Rising Home Loan Mortgage Delinquencies and Defaults Forecast Lower Home Prices
Even as the economy has begun its slow recovery, the mortgage crisis appears to continue sticking its troubling neck out, as more homeowners have had trouble keeping up with their payments and are in mortgage default or facing foreclosure. According to data released by the Mortgage Bankers Association last week, 9.38 percent of homeowners with a mortgage had failed to make at least one payment in the first quarter of the year. When adjusted for seasonal variations, that figure rises to over 10 percent, a record high, up from 8.22 percent last year. About 4.3 million homeowners, who comprise around 8 percent of all citizens with a home loan mortgage, are now at risk of losing their homes, either because they missed three straight months of mortgage payments or because they are already in the foreclosure process.
What These Figures Mean for Home Prices
Although some of these troubled homeowners may benefit from loan modifications, the majority of these homes will go up for sale as foreclosures or as short sales. Due to this sharp rise in mortgage delinquencies and mortgage loan defaults, many analysts have forecasted a significant drop in home prices, as most of these homes go on the market for greatly discounted prices. This past spring, the federal tax credit for homebuyers helped improve home sales, but since their expiration on April 30, home mortgage applications fell by almost 30 percent last week, their lowest level since 1997. According to the CoreLogic Home Price Index, home prices declined 0.3 percent from February to March.
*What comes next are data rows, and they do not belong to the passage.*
Lemma Forall2_weaken {A} (R S : A -> A -> Prop) (l1 l2 : list A) :
  (forall a b, R a b -> S a b) -> Forall2 R l1 l2 -> Forall2 S l1 l2.
Proof. intros H F. induction F; constructor; auto. Qed.

Lemma filter_map_fixed {A} (p : A -> bool) (g : A -> A) (l : list A) :
  (forall x, p (g x) = p x) -> (forall x, p x = true -> g x = x) ->
  filter p (map g l) = filter p l.
Proof.
  intros Hp Hg. induction l as [| x r IH]; simpl.
  - reflexivity.
  - rewrite Hp. destruct (p x) eqn:E.
    + rewrite (Hg x E), IH. reflexivity.
    + exact IH.
Qed.

Lemma filter_map_hit {A} (p : A -> bool) (f : A -> A) (l : list A) :
  (forall x, p (f x) = p x) ->
  filter p (map (fun x => if p x then f x else x) l) = map f (filter p l).
Proof.
  intro Hp. induction l as [| x r IH]; simpl.
  - reflexivity.
  - destruct (p x) eqn:E.
    + rewrite Hp, E. simpl. rewrite IH. reflexivity.
    + rewrite E. exact IH.
Qed.

Lemma filter_none {A} (p : A -> bool) (l : list A) :
  (forall x, In x l -> p x = false) -> filter p l = [].
Proof.
  induction l as [| x r IH]; simpl; intro H.
  - reflexivity.
  - rewrite (H x (or_introl eq_refl)). apply IH. intros y Hy. apply H. right. exact Hy.
Qed.

Lemma Forall2_ids l l' :
  Forall2 (fun i i' => inv_id i' = inv_id i) l l' -> map inv_id l' = map inv_id l.
Proof. intro F. induction F; simpl; congruence. Qed.





Lemma paid_step_id i i' : paid_step i i' -> inv_id i' = inv_id i.
Proof. intros [-> | [_ [H _]]]; [reflexivity | exact H]. Qed.


(** ** The client receipt *)

Lemma maybeSingle_OneRow {A} (l : list A) a : maybeSingle l = OneRow a -> l = [a].
Proof.
  destruct l as [| x [| y r]]; simpl; intro H; try discriminate H.
  injection H as ->. reflexivity.
Qed.

Lemma select_by_token_OneRow t db inv :
  SolanaReceipt.select_by_token t db = OneRow inv ->
  In inv (invoices db)
  /\ forall i, In i (invoices db) -> public_token i = t -> i = inv.
Proof.
  unfold SolanaReceipt.select_by_token. intro H.
  apply maybeSingle_OneRow in H. split.
  - assert (I : In inv (filter (fun i => String.eqb (public_token i) t) (invoices db))).
    { rewrite H. left. reflexivity. }
    apply filter_In in I. apply I.
  - intros i Hi Ht.
    assert (I : In i (filter (fun i => String.eqb (public_token i) t) (invoices db))).
    { apply filter_In. split; [exact Hi |]. apply String.eqb_eq. exact Ht. }
    rewrite H in I. destruct I as [<- | []]. reflexivity.
Qed.

(** The outcome of a receipt: nothing is written, or the token's single
    invoice was pending and now carries the signature. *)
Lemma receipt_outcome req db :
  snd (run (SolanaReceipt.serve req) db) = db
  \/ exists t sig inv,
       SolanaReceipt.select_by_token t db = OneRow inv
       /\ status inv = pending
       /\ snd (run (SolanaReceipt.serve req) db)
          = update_invoices (fun i => String.eqb (public_token i) t)
              (set_paid_signature sig) db.
Proof.
  unfold SolanaReceipt.serve.
  destruct (String.eqb (SolanaReceipt.method req) "OPTIONS"); [left; reflexivity |].
  destruct (negb (String.eqb (SolanaReceipt.method req) "POST")); [left; reflexivity |].
  destruct (SolanaReceipt.body req) as [[t0 s0] |]; [| left; reflexivity].
  destruct (negb (Format.isUuid (trim t0))); [left; reflexivity |].
  destruct (negb (Format.isBase58 (trim s0))); [left; reflexivity |].
  rewrite run_query.
  destruct (SolanaReceipt.select_by_token (trim t0) db) as [| inv |] eqn:E;
    try (left; reflexivity).
  destruct (status_eqb (status inv) pending) eqn:S; simpl negb; cbv iota.
  - right. exists (trim t0), (trim s0), inv. apply status_eqb_eq in S.
    split; [exact E |]. split; [exact S |]. reflexivity.
  - left. reflexivity.
Qed.

Lemma receipt_rows_exact req db :
  rows_related receipt_step db (snd (run (SolanaReceipt.serve req) db)).
Proof.
  unfold rows_related.
  destruct (receipt_outcome req db) as [-> | [t [sig [inv [Hsel [Hst ->]]]]]].
  - apply Forall2_same. intro. left. reflexivity.
  - simpl. apply Forall2_map_self. intros i Hi.
    destruct (String.eqb (public_token i) t) eqn:E.
    + apply String.eqb_eq in E.
      destruct (select_by_token_OneRow _ _ _ Hsel) as [_ Huniq].
      rewrite (Huniq i Hi E). right. split; [exact Hst |]. exists sig. reflexivity.
    + left. reflexivity.
Qed.

Lemma receipt_step_paid_step i i' : receipt_step i i' -> paid_step i i'.
Proof.
  intros [-> | [Hs [sig ->]]]; [left; reflexivity |].
  right. simpl. auto.
Qed.

Lemma receipt_rows req db :
  rows_related paid_step db (snd (run (SolanaReceipt.serve req) db)).
Proof.
  eapply Forall2_weaken; [| apply receipt_rows_exact]. apply receipt_step_paid_step.
Qed.
(** Replacing a non-empty text in itself leaves the replacement. *)
Lemma replace_whole (new s : string) : s ≠ "" → replace s new s = new.
Proof.
  destruct s as [|c s]; [congruence|]. intros _.
  unfold replace. cbn [replace_from]. rewrite prefix_refl.
  rewrite replace_from_skip; [apply append_empty_r | simpl; lia].
Qed.

Lemma plain_append (x y : string) :
  plain x = true → plain y = true → plain (x +:+ y) = true.
Proof.
  unfold plain. intros Hx Hy. induction x as [|c x IH]; [exact Hy|].
  rewrite append_cons. simpl in *.
  apply andb_true_iff in Hx as [-> Hx]. now rewrite IH.
Qed.

Lemma lazy_body_plain (x rest : string) :
  plain x = true → lazy_body (x +:+ ("%}" +:+ rest)) = Some x.
Proof.
  unfold plain. induction x as [|c x IH].
  - intros _. change (lazy_body (String "%" ("}" +:+ rest)) = Some "").
    cbn [lazy_body]. now rewrite Ascii.eqb_refl, prefix_append.
  - rewrite append_cons. simpl.
    rewrite andb_true_iff, andb_true_iff, !negb_true_iff.
    intros [[Hn Hp] Hx]. rewrite Hp, Hn. simpl. now rewrite IH.
Qed.

Lemma span_not_empty (x : string) : span x ≠ "".
Proof. discriminate. Qed.

Lemma match_inliner_span (x : string) :
  plain x = true → match_inliner (span x) = Some (span x).
Proof.
  intros Hx. unfold span.
  change ("{% " +:+ (x +:+ " %}"))
    with (String "{" (String "%" (String " " (x +:+ " %}")))).
  cbn [match_inliner].
  replace (x +:+ " %}") with ((x +:+ " ") +:+ ("%}" +:+ ""))
    by (rewrite append_assoc; reflexivity).
  rewrite lazy_body_plain by (apply plain_append; [exact Hx | reflexivity]).
  cbn [Ascii.eqb Bool.eqb andb negb newline option_map].
  rewrite !append_cons, !append_assoc. reflexivity.
Qed.

Lemma findall_from_match (c : ascii) (s m : string) :
  match_inliner (String c s) = Some m →
  findall_from 0 (String c s) = m :: findall_from (String.length m - 1) s.
Proof. intros H. cbn [findall_from]. now rewrite H. Qed.

Lemma findall_span (x : string) : plain x = true → findall (span x) = [span x].
Proof.
  intros Hx. unfold findall.
  pose proof (match_inliner_span x Hx) as Hm. unfold span in *.
  change ("{% " +:+ (x +:+ " %}")) with (String "{" ("% " +:+ (x +:+ " %}"))) in *.
  rewrite (findall_from_match _ _ _ Hm). f_equal.
  apply findall_from_skip. simpl. lia.
Qed.

Lemma inner_text_span (x : string) : inner_text (span x) = " " +:+ (x +:+ " ").
Proof.
  unfold inner_text, span.
  replace (String.length ("{% " +:+ (x +:+ " %}")) - 4)%nat
    with (String.length (" " +:+ (x +:+ " "))).
  - replace ("{% " +:+ (x +:+ " %}"))
      with ("{%" +:+ ((" " +:+ (x +:+ " ")) +:+ "%}")).
    + apply (substring_middle "{%").
    + rewrite !append_assoc. reflexivity.
  - rewrite !append_cons. simpl. rewrite !length_append. simpl. lia.
Qed.

(** ** The namespace of a param *)

Section ResolverFacts.
Context (rt : Runtime).

Lemma in_insert_by_name (p q : Param.t) (l : list Param.t) :
  In q (insert_by_name p l) ↔ q = p ∨ In q l.
Proof.
  induction l as [|x l IH]; simpl; [intuition|].
  destruct (String.ltb (Param.name p) (Param.name x)); simpl; [intuition|].
  rewrite IH. intuition.
Qed.

Lemma in_sort_by_name (q : Param.t) (l : list Param.t) :
  In q (sort_by_name l) ↔ In q l.
Proof.
  unfold sort_by_name.
  enough (∀ acc, In q (fold_left (fun acc p => insert_by_name p acc) l acc)
                 ↔ In q l ∨ In q acc) as H.
  { rewrite H. simpl. intuition. }
  induction l as [|x l IH]; intros acc; simpl; [intuition|].
  rewrite IH, in_insert_by_name. intuition.
Qed.

Lemma in_pipeline_params (w : World) (pid : Z) (q : Param.t) :
  In q (pipeline_params w pid) ↔
  In q (params w) ∧ Param.pipeline_id q = Some pid.
Proof.
  unfold pipeline_params. now rewrite in_sort_by_name, filter_In, fk_is_true.
Qed.

Lemma in_global_params (w : World) (q : Param.t) :
  In q (global_params w) ↔
  In q (params w) ∧ Param.pipeline_id q = None ∧ Param.job_id q = None.
Proof.
  unfold global_params. rewrite filter_In.
  destruct (Param.pipeline_id q), (Param.job_id q); intuition congruence.
Qed.

Lemma constants_lookup (x : string) :
  x ≠ "True" → x ≠ "False" → constants !! x = None.
Proof.
  intros H1 H2. unfold constants.
  rewrite !lookup_insert_ne by congruence. apply lookup_empty.
Qed.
This drop in home prices, which occurred in spite of the extreme decline in mortgage rates, provides an appealing opportunity for first-time homebuyers looking for a good deal. Nevertheless, these lower prices pose a significant risk to current homeowners, many of whom already owe more on their mortgages than their home is actually worth. This dip in prices can mean further negative effects on their equity, which will have probably already suffered through the subprime mortgage crisis.
These trends point to ongoing problems and issues that call for swift resolution, even as the economy is in the first stages of a long and slow recovery process. As many entry-level buyers in the market for their first home are benefiting from lower home prices, current homeowners are also facing distressed equity and facing foreclosure as the rate of mortgage delinquencies increases. As the economy continues to recover, it will be necessary to continue facing the mortgage crisis head on.